オリンピック、馬術見ごたえある!すごいなぁ
はるばる日本に来てくれたのに、怪我してしまったおんまさん、関係者のみなさんのお気持ち、いかばかりかと。
生まれて一度も荷重していない骨の柔らかさ、弱さをあらためて思い知らされた症例でした。
尻尾の筋肉痛になったりしないのかなと思います。
総合馬術は好成績でしたね。
事故は残念なことでした。
障害を飛びながら放屁する馬は体調悪いのですか?以前見たポニーは人参食べ放題してしりっぱね連発し、その都度高らかに放ってたけど
この子牛は最初の手術の翌日には内固定が崩壊したので・・・・
橈骨神経が損傷していて、患肢を使えなかったので肢の付け根である骨折部位に大きな力がかかったのかもしれません。
馬の骨折の教科書には、橈骨神経が損傷していたらあきらめろ、と書いてあります。
でも、手術中に確認できないことはしばしばあるのですよね。
馬の放屁は体調不良ではないと思います。競技馬の飼養管理はどうしているのでしょうね。競走馬のようなHow toがあるのかどうか・・・
これだけ太い海綿骨スクリューがぬけてしまうのであれば、やはり第一に新生牛の骨は柔らかすぎるのが原因と挙げられてしまうのではないでしょうか。
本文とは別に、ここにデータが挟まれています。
(* ===== verification/WaitHistory.v ===== *)
(** * Replaying timer, signal and race events (wait_history.go, race_history.go) *)
From S2P Require Import Prelude GoTime Definitions Registry OperatorAudit Event Instances.
From S2P Require Import ActivityHistory.

Definition applyWait (registry : option Registry) (i : Instance_) (event : HistoryEvent) : result Instance_ :=
  reject negb (bool_decide (ev_kind event = EventTimerScheduled))
    && negb (bool_decide (ev_kind event = EventTimerFired))
    && negb (bool_decide (ev_kind event = EventSignalReceived)) with ErrInvalidTransition;
  let definition := pinnedDefinition registry i in
  if bool_decide (ev_kind event = EventSignalReceived) then
    let found :=
      match definitionStep definition (ev_stepName event) StepSignal with
      | Some step => Some step
      | None => definitionStep definition (ev_stepName event) StepApproval
      end in
    match found with
    | None => Err ErrInvalidTransition
    | Some step =>
        reject (negb (bool_decide (in_status i = StatusRunning)) && negb (bool_decide (in_status i = StatusPaused)))
          || bool_decide (is_Some (in_signals i !! ev_stepName event))
          || (step_InputLimit step <? blen (ev_data event)) with ErrInvalidTransition;
        Ok (set_signal i (ev_stepName event)
          (mkSignalProgress (ev_stepName event) (ev_idempotencyKey event) (ev_occurredAt event)
             (cloneBytes (ev_data event))))
    end
  else
    match definitionStep definition (ev_stepName event) StepTimer with
    | None => Err ErrInvalidTransition
    | Some step =>
        let entry := in_timers i !! ev_stepName event in
        let progress := default zeroTimerProgress entry in
        if bool_decide (ev_kind event = EventTimerScheduled) then
          reject negb (bool_decide (in_status i = StatusRunning)) || bool_decide (is_Some entry)
            || negb (bool_decide (ev_dueAt event = canonicalTime (Add (ev_occurredAt event) (step_Timeout step))))
            with ErrInvalidTransition;
          Ok (set_timer i (ev_stepName event)
            (mkTimerProgress (ev_stepName event) TimerWaiting (ev_dueAt event) zeroTime))
        else
          reject negb (bool_decide (in_status i = StatusRunning)) || negb (bool_decide (is_Some entry))
            || negb (bool_decide (tp_status progress = TimerWaiting))
            || Before (ev_occurredAt event) (tp_dueAt progress) with ErrInvalidTransition;
          Ok (set_timer i (ev_stepName event)
            (mkTimerProgress (tp_stepName progress) TimerFired (tp_dueAt progress) (ev_occurredAt event)))
    end.

Definition applyRace (registry : option Registry) (i : Instance_) (event : HistoryEvent) : result Instance_ :=
  let winner := bstr (ev_data event) in
  match definitionStep (pinnedDefinition registry i) (ev_stepName event) StepRace with
  | None => Err ErrInvalidTransition
  | Some step =>
      reject negb (bool_decide (in_status i = StatusRunning))
        || negb (bool_decide (is_Some (in_signals i !! winner)))
        || negb (containsBranch (step_Branches step) winner) with ErrInvalidTransition;
      reject bool_decide (is_Some (in_races i !! ev_stepName event)) with ErrInvalidTransition;
      Ok (set_race i (ev_stepName event) (mkRaceProgress (ev_stepName event) winner (ev_occurredAt event)))
  end.

(** ** The wait state machines, as rules *)

(** The step a signal event answers: a signal step, or else an approval step. *)
Definition signalStep (definition : Definition_) (name : string) : option StepSpec :=
  match definitionStep definition name StepSignal with
  | Some step => Some step
  | None => definitionStep definition name StepApproval
  end.

Section Rules.
Context (registry : option Registry) (i : Instance_) (e : HistoryEvent).

Inductive wait_step : Instance_ -> Prop :=
  | wait_signal step :
      ev_kind e = EventSignalReceived ->
      signalStep (pinnedDefinition registry i) (ev_stepName e) = Some step ->
      in_status i = StatusRunning \/ in_status i = StatusPaused ->
      in_signals i !! ev_stepName e = None -> blen (ev_data e) <= step_InputLimit step ->
      wait_step (set_signal i (ev_stepName e)
        (mkSignalProgress (ev_stepName e) (ev_idempotencyKey e) (ev_occurredAt e) (ev_data e)))
  | wait_timer_scheduled step :
      ev_kind e = EventTimerScheduled ->
      definitionStep (pinnedDefinition registry i) (ev_stepName e) StepTimer = Some step ->
      in_status i = StatusRunning -> in_timers i !! ev_stepName e = None ->
      ev_dueAt e = canonicalTime (Add (ev_occurredAt e) (step_Timeout step)) ->
      wait_step (set_timer i (ev_stepName e)
        (mkTimerProgress (ev_stepName e) TimerWaiting (ev_dueAt e) zeroTime))
  | wait_timer_fired step p :
      ev_kind e = EventTimerFired ->
      definitionStep (pinnedDefinition registry i) (ev_stepName e) StepTimer = Some step ->
      in_status i = StatusRunning -> in_timers i !! ev_stepName e = Some p ->
      tp_status p = TimerWaiting -> Before (ev_occurredAt e) (tp_dueAt p) = false ->
      wait_step (set_timer i (ev_stepName e)
        (mkTimerProgress (tp_stepName p) TimerFired (tp_dueAt p) (ev_occurredAt e))).
End Rules.

Lemma applyWait_iff registry i e i' :
  applyWait registry i e = Ok i' <-> wait_step registry i e i'.
Proof.
  unfold applyWait. rewrite cloneBytes_id. split.
  - intros H. destruct (ev_kind e) eqn:Ek; decide_kinds; try discriminate H; cbv beta iota in H;
      cbn [negb andb] in H; walk H; subst; bool_norm.
    + eapply wait_timer_scheduled; eauto. by apply eq_None_not_Some.
    + destruct (in_timers i !! ev_stepName e) as [p |] eqn:Hp; [| naive_solver].
      eapply wait_timer_fired; eauto.
    + eapply wait_signal; eauto; first [by apply eq_None_not_Some | done | naive_solver].
  - intros [step Ek Hs Hst Hn Hl | step Ek Hs Hst Hn Hd | step p Ek Hs Hst Hp Hw Hb]; rewrite Ek; decide_kinds.
    + unfold signalStep in Hs. rewrite Hs. rewrite Hn. guard_ok. reflexivity.
    + rewrite Hs, Hn. guard_ok. reflexivity.
    + rewrite Hs, Hp. cbn [default from_option id]. guard_ok. reflexivity.
Qed.

Lemma applyRace_iff registry i e i' :
  applyRace registry i e = Ok i' <->
  exists step, definitionStep (pinnedDefinition registry i) (ev_stepName e) StepRace = Some step
    /\ in_status i = StatusRunning /\ is_Some (in_signals i !! bstr (ev_data e))
    /\ bstr (ev_data e) ∈ step_Branches step /\ in_races i !! ev_stepName e = None
    /\ i' = set_race i (ev_stepName e) (mkRaceProgress (ev_stepName e) (bstr (ev_data e)) (ev_occurredAt e)).
Proof.
  unfold applyRace. destruct (definitionStep _ _ _) as [step |]; [| split; [done | by intros (? & [=] & _)]].
  split.
  - intros H. walk H. subst. exists step. bool_norm. split_and!; try done.
    + by apply containsBranch_spec.
    + by apply eq_None_not_Some.
  - intros (? & [= <-] & Hst & Hs & Hb & Hn & ->). apply containsBranch_spec in Hb. rewrite Hn. guard_ok. reflexivity.
Qed.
あとは現状糊塗されているテンションサイド問題はあるのではないでしょうか。
横方向からのアプローチを掌側に欲張る形で内外から尺骨をはさむ形の☮(ピースマーク環境依存)ダブルプレートは難しいですか。
成牛に展開できるならこれかなと思うのですが。
キャスト併用もないわけではないでしょうけれども遠位にマスを増やす外固定は内固定の負担になる可能性が否めないでしょうね。
アブキャップという捕捉器があります。
虻入りまくりの果てに繁殖できなくなり発生数まで減るみたいです。
馬飼養家の方がどれくらい使われてるか存じませんが耐久性もありますので是非是非。
むかーし、牧場勤めの頃、1.5m四方ぐらいの炭酸ガスボンベ使用タイプを見た(設置の手伝い、使用中の取れ具合)ことがあります。アカウシアブなどがたいへんよく取れましたが、50kgボンベの重さ、嵩高いので運搬がたいへん、不使用時の置き場が普及のネックだったようです。
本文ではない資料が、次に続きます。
(* ===== verification/ChildHistory.v ===== *)
(** * Replaying child-workflow events (child_history.go) *)
From S2P Require Import Prelude GoTime Definitions Registry OperatorAudit Event Instances.
From S2P Require Import ActivityHistory.

(** [validateReference] of history.go: the pinned definition resolves with the
    pinned fingerprint. *)
Definition validateReference (registry : option Registry) (reference : DefinitionReference) : result unit :=
  definition ← Resolve registry (ref_name reference) (ref_version reference);
  reject negb (bool_decide (def_fingerprint definition = ref_fingerprint reference)) with ErrDefinitionMismatch;
  Ok tt.

(** [childTerminalOutcomeAllowed] of child_transition.go. *)
Definition childTerminalOutcomeAllowed (status : ChildProgressStatus) : bool :=
  match status with
  | ChildScheduled | ChildStartRunning | ChildActive | ChildStartUnknownStatus => true
  | _ => false
  end.

(** The [switch event.kind] on an existing child. *)
Definition applyChildProgress (step : StepSpec) (progress : ChildProgress) (event : HistoryEvent)
    : result ChildProgress :=
  let with_start (status : ChildProgressStatus) (code : string) (retryable : bool) :=
    mkChildProgress (hp_stepName progress) (hp_childID progress) (hp_definition progress) status
      (hp_input progress) (hp_result progress) code (hp_attempt progress) (hp_idempotencyKey progress)
      zeroTime retryable in
  match ev_kind event with
  | EventChildStartAttempted =>
      reject (match hp_status progress with
              | ChildScheduled => false
              | ChildStartRetryWaiting => Before (ev_occurredAt event) (hp_dueAt progress)
              | _ => true
              end) with ErrInvalidTransition;
      reject negb (ev_attempt event =? u32 (hp_attempt progress + 1))
        || (MaxAttempts (step_Retry step) <? ev_attempt event)
        || negb (bool_decide (ev_dueAt event = canonicalTime (Add (ev_occurredAt event) (step_Timeout step))))
        with ErrInvalidTransition;
      Ok (mkChildProgress (hp_stepName progress) (hp_childID progress) (hp_definition progress)
            ChildStartRunning (hp_input progress) (hp_result progress) "" (ev_attempt event)
            (ev_idempotencyKey event) (ev_dueAt event) false)
  | EventChildStarted =>
      reject negb (bool_decide (hp_status progress = ChildStartRunning))
        || negb (ev_attempt event =? hp_attempt progress) with ErrInvalidTransition;
      Ok (with_start ChildActive (hp_code progress) (hp_retryable progress))
  | EventChildStartFailed =>
      reject negb (bool_decide (hp_status progress = ChildStartRunning))
        || negb (ev_attempt event =? hp_attempt progress) with ErrInvalidTransition;
      Ok (with_start ChildStartFailedStatus (ev_code event) (ev_retryable event))
  | EventChildStartUnknown =>
      reject negb (bool_decide (hp_status progress = ChildStartRunning))
        || negb (ev_attempt event =? hp_attempt progress) with ErrInvalidTransition;
      Ok (with_start ChildStartUnknownStatus (ev_code event) false)
  | EventChildStartRetryScheduled =>
      reject negb (bool_decide (hp_status progress = ChildStartFailedStatus))
        || negb (hp_retryable progress)
        || (MaxAttempts (step_Retry step) <=? hp_attempt progress)
        || negb (ev_attempt event =? hp_attempt progress)
        || negb (bool_decide (ev_dueAt event
             = canonicalTime (Add (ev_occurredAt event) (retryDelay (step_Retry step) (ev_attempt event)))))
        with ErrInvalidTransition;
      Ok (mkChildProgress (hp_stepName progress) (hp_childID progress) (hp_definition progress)
            ChildStartRetryWaiting (hp_input progress) (hp_result progress) (hp_code progress)
            (hp_attempt progress) (hp_idempotencyKey progress) (ev_dueAt event) (hp_retryable progress))
  | _ =>
      reject negb (childTerminalOutcomeAllowed (hp_status progress))
        || (step_ResultLimit step <? blen (ev_data event)) with ErrInvalidTransition;
      Ok (mkChildProgress (hp_stepName progress) (hp_childID progress) (hp_definition progress)
            (if bool_decide (ev_kind event = EventChildCompleted) then ChildSucceeded else ChildFailed)
            (hp_input progress) (cloneBytes (ev_data event)) (ev_code event) (hp_attempt progress)
            (hp_idempotencyKey progress) (hp_dueAt progress) (hp_retryable progress))
  end.

Definition applyChild (registry : option Registry) (i : Instance_) (event : HistoryEvent) : result Instance_ :=
  match definitionStep (pinnedDefinition registry i) (ev_stepName event) StepChild with
  | None => Err ErrInvalidTransition
  | Some step =>
      reject negb (bool_decide (in_status i = StatusRunning)) with ErrInvalidTransition;
      let entry := in_children i !! ev_stepName event in
      if bool_decide (ev_kind event = EventChildScheduled) then
        reject bool_decide (is_Some entry)
          || negb (bool_decide (step_ChildDefinition step = ev_definition event))
          || (step_InputLimit step <? blen (ev_data event))
          || negb (is_ok (validateReference registry (ev_definition event))) with ErrInvalidTransition;
        Ok (set_child i (ev_stepName event)
          (mkChildProgress (ev_stepName event) (ev_successorID event) (ev_definition event) ChildScheduled
             (cloneBytes (ev_data event)) None "" 0 "" zeroTime false))
      else
        match entry with
        | None => Err ErrInvalidTransition
        | Some progress =>
            reject negb (bool_decide (hp_childID progress = ev_successorID event)) with ErrInvalidTransition;
            progress' ← applyChildProgress step progress event;
            Ok (set_child i (ev_stepName event) progress')
        end
  end.

(** ** The child state machine, as rules *)

Definition childStartEvent (kind : EventKind) : bool :=
  kind_within EventChildStartAttempted EventChildStartRetryScheduled kind.

Section Rules.
Context (registry : option Registry) (step : StepSpec) (e : HistoryEvent).

Definition child_startable (p : ChildProgress) : Prop :=
  hp_status p = ChildScheduled
  \/ (hp_status p = ChildStartRetryWaiting /\ Before (ev_occurredAt e) (hp_dueAt p) = false).

Definition child_attempt (p : ChildProgress) : Prop :=
  hp_status p = ChildStartRunning /\ ev_attempt e = hp_attempt p.

Definition child_with (p : ChildProgress) (status : ChildProgressStatus) (result : bytes) (code : string)
    (due : Time) (retryable : bool) : ChildProgress :=
  mkChildProgress (hp_stepName p) (hp_childID p) (hp_definition p) status (hp_input p) result code
    (hp_attempt p) (hp_idempotencyKey p) due retryable.

Definition child_outcome_status (kind : EventKind) : ChildProgressStatus :=
  match kind with EventChildCompleted => ChildSucceeded | _ => ChildFailed end.

Inductive child_step : option ChildProgress -> ChildProgress -> Prop :=
  | child_schedule :
      ev_kind e = EventChildScheduled -> step_ChildDefinition step = ev_definition e ->
      blen (ev_data e) <= step_InputLimit step ->
      is_ok (validateReference registry (ev_definition e)) = true ->
      child_step None
        (mkChildProgress (ev_stepName e) (ev_successorID e) (ev_definition e) ChildScheduled
           (ev_data e) None "" 0 "" zeroTime false)
  | child_start p :
      ev_kind e = EventChildStartAttempted -> hp_childID p = ev_successorID e -> child_startable p ->
      ev_attempt e = u32 (hp_attempt p + 1) -> ev_attempt e <= MaxAttempts (step_Retry step) ->
      ev_dueAt e = canonicalTime (Add (ev_occurredAt e) (step_Timeout step)) ->
      child_step (Some p)
        (mkChildProgress (hp_stepName p) (hp_childID p) (hp_definition p) ChildStartRunning (hp_input p)
           (hp_result p) "" (ev_attempt e) (ev_idempotencyKey e) (ev_dueAt e) false)
  | child_started p :
      ev_kind e = EventChildStarted -> hp_childID p = ev_successorID e -> child_attempt p ->
      child_step (Some p) (child_with p ChildActive (hp_result p) (hp_code p) zeroTime (hp_retryable p))
  | child_start_failed p :
      ev_kind e = EventChildStartFailed -> hp_childID p = ev_successorID e -> child_attempt p ->
      child_step (Some p)
        (child_with p ChildStartFailedStatus (hp_result p) (ev_code e) zeroTime (ev_retryable e))
  | child_start_unknown p :
      ev_kind e = EventChildStartUnknown -> hp_childID p = ev_successorID e -> child_attempt p ->
      child_step (Some p) (child_with p ChildStartUnknownStatus (hp_result p) (ev_code e) zeroTime false)
  | child_retry p :
      ev_kind e = EventChildStartRetryScheduled -> hp_childID p = ev_successorID e ->
      hp_status p = ChildStartFailedStatus -> hp_retryable p = true ->
      hp_attempt p < MaxAttempts (step_Retry step) -> ev_attempt e = hp_attempt p ->
      ev_dueAt e = canonicalTime (Add (ev_occurredAt e) (retryDelay (step_Retry step) (ev_attempt e))) ->
      child_step (Some p)
        (child_with p ChildStartRetryWaiting (hp_result p) (hp_code p) (ev_dueAt e) (hp_retryable p))
  | child_outcome p :
      ev_kind e = EventChildCompleted \/ ev_kind e = EventChildFailed -> hp_childID p = ev_successorID e ->
      childTerminalOutcomeAllowed (hp_status p) = true ->
      blen (ev_data e) <= step_ResultLimit step ->
      child_step (Some p)
        (child_with p (child_outcome_status (ev_kind e))
           (ev_data e) (ev_code e) (hp_dueAt p) (hp_retryable p)).
End Rules.

Lemma applyChild_iff registry i e i' :
  childEvent (ev_kind e) = true ->
  applyChild registry i e = Ok i' <->
  exists step p', definitionStep (pinnedDefinition registry i) (ev_stepName e) StepChild = Some step
    /\ in_status i = StatusRunning
    /\ child_step registry step e (in_children i !! ev_stepName e) p'
    /\ i' = set_child i (ev_stepName e) p'.
Proof.
  intros Hk. unfold applyChild, applyChildProgress. rewrite !cloneBytes_id.
  destruct (definitionStep _ _ _) as [step |]; [| split; [done | by intros (? & ? & ? & _)]].
  set (entry := in_children i !! ev_stepName e). clearbody entry. split.
  - intros H. exists step. destruct (ev_kind e) eqn:Ek; try done; decide_kinds; cbv beta iota in H;
      walk H; subst; bool_norm; subst.
    all: eexists; split_and!; [done | done | | reflexivity].
    all: try (destruct entry; [by exfalso; eauto |]; by apply child_schedule).
    all: try (apply child_start; unfold child_startable; by repeat case_match; naive_solver).
    all: try (by apply child_started).
    all: try (by apply child_start_failed).
    all: try (by apply child_start_unknown).
    all: try (by apply child_retry).
    all: pose proof (f_equal child_outcome_status Ek) as Ho; cbn [child_outcome_status] in Ho; rewrite <- Ho;
      apply child_outcome; naive_solver.
  - intros (step' & p' & [= <-] & Hst & Hs & ->). rewrite Hst.
    inversion Hs as [Ek Hd Hl Hv Hn | p Ek Hc Hsp Ha Hm Hd | p Ek Hc [Hp Ha] | p Ek Hc [Hp Ha] | p Ek Hc [Hp Ha]
      | p Ek Hc Hp Hr Hm Ha Hd | p Ek Hc Ho Hl]; subst.
    + rewrite Ek, Hv. guard_ok. reflexivity.
    + rewrite Ek. decide_kinds. destruct Hsp as [Hp | [Hp Hb]]; rewrite Hp, ?Hb; guard_ok; reflexivity.
    + rewrite Ek. decide_kinds. guard_ok. reflexivity.
    + rewrite Ek. decide_kinds. guard_ok. reflexivity.
    + rewrite Ek. decide_kinds. guard_ok. reflexivity.
    + rewrite Ek. decide_kinds. guard_ok. reflexivity.
    + destruct Ek as [Ek | Ek]; rewrite Ek; decide_kinds; rewrite Ho; guard_ok; reflexivity.
Qed.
障害競技馬は競技走行中(障害前の踏切)に排便することがあります。競技の成績への影響もなかったと思います。
ふんばりっぺどころかです。
競技への影響は、場内整備員がボロ拾いや汚れたバー等をぬれタオルで拭き取るのに少し時間が係ることぐらいです。
私の頃は
場内整備員のことを使役と言っていました。今は言ってはいけなさそうですね。
使役は馬術部1年生、使役隊長は有力大学(経験豊富な)の2年生(以上)でした。
橈骨近位の断面を考えると、内外方向にプレートスクリューを入れた方が強いのかもしれません。
まだ教科書も、指導書もないのですよ。牛のプレート固定の。
アブキャップは、馬屋さんでも備えるところが出てきてます。
私は効果あるだろうと思っています。
二酸化炭素を補充しなければいけないとか、ランニングコストがかかるのはマイナスですね。誘蛾灯くらいならかまいませんが。
夕べも網戸にコガネムシと蛾がびっしり。今年は昆虫も大発生の北海道です。
乗馬は、競技中は排便時も立ち止まらないようにしつけるのではなかったでしょうか。
使役、だめですかね。使われ役?ボランティア、だって志願兵のことでしょう。